_Task instructions_
Which lines below contain "first"? Copy every one of them.

_Supplied data_
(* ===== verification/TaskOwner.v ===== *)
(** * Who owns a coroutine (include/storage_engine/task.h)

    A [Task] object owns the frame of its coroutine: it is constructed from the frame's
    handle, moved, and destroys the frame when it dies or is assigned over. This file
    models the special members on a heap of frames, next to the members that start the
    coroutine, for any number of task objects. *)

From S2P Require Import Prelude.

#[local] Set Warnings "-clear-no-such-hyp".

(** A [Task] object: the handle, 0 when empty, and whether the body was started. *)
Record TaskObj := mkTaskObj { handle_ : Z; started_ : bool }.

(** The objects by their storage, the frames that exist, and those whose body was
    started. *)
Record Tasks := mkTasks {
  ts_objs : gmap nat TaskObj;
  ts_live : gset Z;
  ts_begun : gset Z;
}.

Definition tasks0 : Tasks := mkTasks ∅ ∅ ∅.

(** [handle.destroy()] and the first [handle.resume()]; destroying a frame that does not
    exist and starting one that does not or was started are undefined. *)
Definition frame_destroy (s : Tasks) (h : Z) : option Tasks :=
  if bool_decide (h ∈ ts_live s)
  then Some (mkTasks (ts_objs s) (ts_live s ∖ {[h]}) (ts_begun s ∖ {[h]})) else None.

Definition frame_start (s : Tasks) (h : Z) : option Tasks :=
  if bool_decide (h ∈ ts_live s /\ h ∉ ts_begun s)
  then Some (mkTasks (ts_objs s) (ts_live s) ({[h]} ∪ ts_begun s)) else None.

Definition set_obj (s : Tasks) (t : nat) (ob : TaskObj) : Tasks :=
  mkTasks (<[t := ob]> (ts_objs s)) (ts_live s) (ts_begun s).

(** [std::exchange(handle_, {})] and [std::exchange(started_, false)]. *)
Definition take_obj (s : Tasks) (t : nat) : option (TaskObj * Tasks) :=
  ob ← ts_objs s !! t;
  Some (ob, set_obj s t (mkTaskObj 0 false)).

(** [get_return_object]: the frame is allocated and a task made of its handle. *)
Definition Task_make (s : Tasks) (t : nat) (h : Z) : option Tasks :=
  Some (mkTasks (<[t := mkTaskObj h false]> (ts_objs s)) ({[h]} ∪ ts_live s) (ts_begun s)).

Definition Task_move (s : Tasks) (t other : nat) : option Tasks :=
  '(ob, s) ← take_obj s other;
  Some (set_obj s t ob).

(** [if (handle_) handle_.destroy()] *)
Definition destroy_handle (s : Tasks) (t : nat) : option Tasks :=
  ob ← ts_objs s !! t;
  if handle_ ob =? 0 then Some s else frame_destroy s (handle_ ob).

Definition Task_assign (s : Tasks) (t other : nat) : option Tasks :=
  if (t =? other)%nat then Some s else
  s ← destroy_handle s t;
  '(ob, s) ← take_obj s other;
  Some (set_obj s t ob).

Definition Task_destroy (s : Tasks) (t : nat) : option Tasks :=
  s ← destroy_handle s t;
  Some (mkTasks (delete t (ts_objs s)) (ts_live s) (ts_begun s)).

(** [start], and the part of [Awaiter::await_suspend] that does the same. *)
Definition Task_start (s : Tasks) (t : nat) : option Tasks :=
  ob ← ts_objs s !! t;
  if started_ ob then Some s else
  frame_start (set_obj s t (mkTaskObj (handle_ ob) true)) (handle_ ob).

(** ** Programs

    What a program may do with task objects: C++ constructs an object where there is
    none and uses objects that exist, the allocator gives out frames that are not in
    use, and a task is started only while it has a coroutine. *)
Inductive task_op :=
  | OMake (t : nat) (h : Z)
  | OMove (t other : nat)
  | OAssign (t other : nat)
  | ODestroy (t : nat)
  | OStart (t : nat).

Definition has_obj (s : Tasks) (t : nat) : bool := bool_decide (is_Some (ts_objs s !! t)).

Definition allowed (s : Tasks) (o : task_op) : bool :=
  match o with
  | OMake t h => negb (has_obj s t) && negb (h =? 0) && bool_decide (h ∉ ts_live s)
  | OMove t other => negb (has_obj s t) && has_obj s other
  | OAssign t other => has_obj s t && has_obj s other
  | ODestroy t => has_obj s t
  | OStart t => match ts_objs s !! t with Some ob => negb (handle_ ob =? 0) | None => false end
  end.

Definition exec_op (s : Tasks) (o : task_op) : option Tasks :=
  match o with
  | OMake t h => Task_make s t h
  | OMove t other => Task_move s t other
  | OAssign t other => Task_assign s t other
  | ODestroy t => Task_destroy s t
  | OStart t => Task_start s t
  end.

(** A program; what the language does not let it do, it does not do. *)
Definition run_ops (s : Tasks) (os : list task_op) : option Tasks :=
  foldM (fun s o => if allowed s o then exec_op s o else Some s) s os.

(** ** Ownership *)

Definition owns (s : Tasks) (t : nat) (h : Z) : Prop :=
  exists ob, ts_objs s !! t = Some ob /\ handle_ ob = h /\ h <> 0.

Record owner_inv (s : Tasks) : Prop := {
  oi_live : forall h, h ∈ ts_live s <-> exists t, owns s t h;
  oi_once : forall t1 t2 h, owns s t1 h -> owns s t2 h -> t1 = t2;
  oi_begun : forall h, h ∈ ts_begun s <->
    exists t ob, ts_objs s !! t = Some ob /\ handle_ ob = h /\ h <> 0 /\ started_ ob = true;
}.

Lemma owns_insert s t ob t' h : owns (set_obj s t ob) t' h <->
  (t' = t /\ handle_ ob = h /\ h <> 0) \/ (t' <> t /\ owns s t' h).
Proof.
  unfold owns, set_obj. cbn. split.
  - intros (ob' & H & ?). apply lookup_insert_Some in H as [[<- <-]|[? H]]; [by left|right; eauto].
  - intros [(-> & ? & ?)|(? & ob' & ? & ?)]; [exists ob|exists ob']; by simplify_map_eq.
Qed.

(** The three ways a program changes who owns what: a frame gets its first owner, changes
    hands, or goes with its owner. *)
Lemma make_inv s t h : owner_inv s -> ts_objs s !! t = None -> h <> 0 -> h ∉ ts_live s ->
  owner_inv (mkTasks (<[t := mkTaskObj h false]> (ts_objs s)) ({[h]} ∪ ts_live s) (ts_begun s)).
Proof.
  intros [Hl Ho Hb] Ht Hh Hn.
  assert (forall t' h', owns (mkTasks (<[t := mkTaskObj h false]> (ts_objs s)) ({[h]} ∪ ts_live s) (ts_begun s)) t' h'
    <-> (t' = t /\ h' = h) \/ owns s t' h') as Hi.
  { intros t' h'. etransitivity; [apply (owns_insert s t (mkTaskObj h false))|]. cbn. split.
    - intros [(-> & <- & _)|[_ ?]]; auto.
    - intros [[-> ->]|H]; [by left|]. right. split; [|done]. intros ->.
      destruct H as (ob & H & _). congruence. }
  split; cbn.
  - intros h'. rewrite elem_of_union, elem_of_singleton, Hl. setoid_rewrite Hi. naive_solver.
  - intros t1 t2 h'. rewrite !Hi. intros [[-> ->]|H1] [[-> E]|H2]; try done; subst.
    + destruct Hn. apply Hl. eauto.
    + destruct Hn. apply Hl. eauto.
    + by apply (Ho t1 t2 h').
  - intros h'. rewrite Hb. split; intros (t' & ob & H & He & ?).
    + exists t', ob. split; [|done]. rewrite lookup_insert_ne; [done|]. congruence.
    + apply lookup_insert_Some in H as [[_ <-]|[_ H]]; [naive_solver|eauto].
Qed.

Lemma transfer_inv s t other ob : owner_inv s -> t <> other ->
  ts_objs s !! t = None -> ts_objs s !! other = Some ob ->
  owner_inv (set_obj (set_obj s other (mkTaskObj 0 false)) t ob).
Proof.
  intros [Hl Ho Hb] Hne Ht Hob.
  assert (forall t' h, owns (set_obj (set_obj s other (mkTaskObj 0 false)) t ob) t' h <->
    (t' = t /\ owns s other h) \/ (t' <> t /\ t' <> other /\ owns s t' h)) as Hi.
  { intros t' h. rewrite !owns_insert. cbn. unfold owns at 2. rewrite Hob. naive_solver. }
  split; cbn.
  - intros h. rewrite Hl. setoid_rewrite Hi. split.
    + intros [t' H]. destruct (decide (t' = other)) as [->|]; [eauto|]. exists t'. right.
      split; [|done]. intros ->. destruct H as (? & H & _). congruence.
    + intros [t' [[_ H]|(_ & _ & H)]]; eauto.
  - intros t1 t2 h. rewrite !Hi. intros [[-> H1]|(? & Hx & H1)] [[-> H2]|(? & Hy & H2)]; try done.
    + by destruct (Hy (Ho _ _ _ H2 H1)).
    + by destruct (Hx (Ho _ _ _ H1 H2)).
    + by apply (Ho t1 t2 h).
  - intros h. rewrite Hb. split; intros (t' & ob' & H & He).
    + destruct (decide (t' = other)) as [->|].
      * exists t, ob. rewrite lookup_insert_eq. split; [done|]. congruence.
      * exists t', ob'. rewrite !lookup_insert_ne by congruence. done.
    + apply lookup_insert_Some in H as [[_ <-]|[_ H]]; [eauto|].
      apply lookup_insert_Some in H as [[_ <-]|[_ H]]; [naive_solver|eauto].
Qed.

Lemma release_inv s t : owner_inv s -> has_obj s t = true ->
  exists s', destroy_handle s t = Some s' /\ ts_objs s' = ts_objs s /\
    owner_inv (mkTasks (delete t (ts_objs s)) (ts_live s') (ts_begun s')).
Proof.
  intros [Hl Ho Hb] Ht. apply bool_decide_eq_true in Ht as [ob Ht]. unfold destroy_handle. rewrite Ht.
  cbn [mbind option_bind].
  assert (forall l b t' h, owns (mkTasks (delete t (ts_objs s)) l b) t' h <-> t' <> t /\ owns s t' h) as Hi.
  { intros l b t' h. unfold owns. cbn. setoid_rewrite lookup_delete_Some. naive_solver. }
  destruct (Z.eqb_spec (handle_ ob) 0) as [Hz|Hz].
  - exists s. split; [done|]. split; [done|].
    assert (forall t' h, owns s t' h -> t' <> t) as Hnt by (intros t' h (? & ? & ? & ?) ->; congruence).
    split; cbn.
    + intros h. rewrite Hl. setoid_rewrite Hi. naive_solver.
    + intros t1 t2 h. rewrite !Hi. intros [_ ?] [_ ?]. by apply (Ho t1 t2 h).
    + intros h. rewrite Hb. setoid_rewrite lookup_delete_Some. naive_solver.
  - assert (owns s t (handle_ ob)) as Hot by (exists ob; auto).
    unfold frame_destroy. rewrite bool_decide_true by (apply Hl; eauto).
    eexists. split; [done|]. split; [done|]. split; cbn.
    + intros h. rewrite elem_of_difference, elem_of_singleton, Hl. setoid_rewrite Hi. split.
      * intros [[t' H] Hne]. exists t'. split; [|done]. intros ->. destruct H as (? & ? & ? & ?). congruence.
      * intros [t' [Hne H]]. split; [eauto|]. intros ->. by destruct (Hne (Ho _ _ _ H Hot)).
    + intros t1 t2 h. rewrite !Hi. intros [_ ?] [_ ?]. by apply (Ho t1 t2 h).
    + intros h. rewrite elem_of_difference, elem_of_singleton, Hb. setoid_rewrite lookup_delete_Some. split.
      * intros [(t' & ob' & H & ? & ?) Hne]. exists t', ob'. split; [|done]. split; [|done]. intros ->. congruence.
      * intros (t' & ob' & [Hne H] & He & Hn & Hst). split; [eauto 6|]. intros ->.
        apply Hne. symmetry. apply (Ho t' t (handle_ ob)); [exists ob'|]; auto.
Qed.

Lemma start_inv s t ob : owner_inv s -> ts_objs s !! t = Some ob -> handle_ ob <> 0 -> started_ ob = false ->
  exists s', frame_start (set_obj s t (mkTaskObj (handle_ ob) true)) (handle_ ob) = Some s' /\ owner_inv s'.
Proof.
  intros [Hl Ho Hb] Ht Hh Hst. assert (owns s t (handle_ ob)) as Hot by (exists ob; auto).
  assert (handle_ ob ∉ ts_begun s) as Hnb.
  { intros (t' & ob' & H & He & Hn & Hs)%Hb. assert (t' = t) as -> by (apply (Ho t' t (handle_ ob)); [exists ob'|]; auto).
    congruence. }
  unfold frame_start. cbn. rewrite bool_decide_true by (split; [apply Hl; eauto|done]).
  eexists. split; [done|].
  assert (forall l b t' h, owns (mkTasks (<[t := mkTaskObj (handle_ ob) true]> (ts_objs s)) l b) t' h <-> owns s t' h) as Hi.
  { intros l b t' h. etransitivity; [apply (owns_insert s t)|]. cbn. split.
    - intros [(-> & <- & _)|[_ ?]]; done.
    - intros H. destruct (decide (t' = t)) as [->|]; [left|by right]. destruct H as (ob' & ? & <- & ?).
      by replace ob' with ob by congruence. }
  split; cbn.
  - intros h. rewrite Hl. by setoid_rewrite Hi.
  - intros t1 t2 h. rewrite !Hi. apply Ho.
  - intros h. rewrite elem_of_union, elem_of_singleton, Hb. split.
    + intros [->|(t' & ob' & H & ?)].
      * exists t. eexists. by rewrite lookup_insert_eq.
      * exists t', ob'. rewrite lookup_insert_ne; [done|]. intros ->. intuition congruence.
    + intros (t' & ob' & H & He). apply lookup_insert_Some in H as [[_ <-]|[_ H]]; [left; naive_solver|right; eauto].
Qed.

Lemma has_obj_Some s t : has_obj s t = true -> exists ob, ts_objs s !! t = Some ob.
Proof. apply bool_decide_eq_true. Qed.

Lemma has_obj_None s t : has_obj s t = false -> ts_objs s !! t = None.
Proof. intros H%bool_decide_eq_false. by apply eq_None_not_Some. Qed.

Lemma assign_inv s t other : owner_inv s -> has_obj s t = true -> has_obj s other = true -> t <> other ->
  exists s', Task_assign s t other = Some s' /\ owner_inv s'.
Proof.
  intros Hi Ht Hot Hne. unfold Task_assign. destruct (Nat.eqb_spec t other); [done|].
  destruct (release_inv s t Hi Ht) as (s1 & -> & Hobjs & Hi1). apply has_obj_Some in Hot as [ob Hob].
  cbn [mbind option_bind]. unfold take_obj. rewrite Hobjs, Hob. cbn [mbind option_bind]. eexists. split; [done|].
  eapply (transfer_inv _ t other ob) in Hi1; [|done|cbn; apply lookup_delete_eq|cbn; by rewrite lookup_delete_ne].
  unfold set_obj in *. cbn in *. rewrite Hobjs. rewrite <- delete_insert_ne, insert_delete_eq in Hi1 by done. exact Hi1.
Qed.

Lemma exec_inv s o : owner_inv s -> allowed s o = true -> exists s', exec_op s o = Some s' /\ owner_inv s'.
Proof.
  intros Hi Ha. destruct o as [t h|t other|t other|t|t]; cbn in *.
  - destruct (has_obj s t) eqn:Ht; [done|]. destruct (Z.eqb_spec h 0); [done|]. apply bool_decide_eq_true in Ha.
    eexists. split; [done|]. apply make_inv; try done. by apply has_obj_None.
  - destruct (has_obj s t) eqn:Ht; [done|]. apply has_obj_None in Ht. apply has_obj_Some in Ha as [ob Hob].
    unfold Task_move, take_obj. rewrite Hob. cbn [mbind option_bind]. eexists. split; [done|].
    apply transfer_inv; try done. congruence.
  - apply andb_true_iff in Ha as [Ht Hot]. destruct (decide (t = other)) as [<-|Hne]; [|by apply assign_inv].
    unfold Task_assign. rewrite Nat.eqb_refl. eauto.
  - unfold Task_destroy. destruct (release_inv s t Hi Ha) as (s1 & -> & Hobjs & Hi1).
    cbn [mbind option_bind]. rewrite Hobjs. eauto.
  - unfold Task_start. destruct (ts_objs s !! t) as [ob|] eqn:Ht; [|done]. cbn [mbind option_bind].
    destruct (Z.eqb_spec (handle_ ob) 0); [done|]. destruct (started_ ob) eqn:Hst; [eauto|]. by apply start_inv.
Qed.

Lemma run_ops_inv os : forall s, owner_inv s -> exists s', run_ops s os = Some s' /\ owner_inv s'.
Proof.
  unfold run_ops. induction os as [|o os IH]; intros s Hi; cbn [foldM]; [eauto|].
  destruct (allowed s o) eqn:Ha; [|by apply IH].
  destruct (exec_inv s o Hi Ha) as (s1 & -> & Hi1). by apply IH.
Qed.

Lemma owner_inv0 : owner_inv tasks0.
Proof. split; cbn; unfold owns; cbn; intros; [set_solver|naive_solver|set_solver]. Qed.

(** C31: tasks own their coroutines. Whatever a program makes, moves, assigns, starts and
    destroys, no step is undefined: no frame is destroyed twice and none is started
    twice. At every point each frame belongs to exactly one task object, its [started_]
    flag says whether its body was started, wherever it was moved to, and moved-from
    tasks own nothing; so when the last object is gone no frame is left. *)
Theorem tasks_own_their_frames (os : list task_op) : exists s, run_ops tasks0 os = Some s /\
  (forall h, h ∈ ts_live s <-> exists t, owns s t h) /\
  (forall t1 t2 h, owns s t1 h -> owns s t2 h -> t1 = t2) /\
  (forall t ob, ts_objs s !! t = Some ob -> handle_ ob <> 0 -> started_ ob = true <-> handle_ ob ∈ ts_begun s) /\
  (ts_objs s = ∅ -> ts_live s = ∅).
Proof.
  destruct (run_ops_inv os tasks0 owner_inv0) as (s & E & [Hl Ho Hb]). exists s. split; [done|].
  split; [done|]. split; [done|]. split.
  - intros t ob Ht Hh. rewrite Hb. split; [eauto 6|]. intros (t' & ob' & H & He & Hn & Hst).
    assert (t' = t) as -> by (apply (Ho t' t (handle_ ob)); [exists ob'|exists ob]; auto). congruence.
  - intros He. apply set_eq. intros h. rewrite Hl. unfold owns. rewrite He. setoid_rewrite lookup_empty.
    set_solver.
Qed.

_Response to the exercise_
(** [handle.destroy()] and the first [handle.resume()]; destroying a frame that does not
(** The three ways a program changes who owns what: a frame gets its first owner, changes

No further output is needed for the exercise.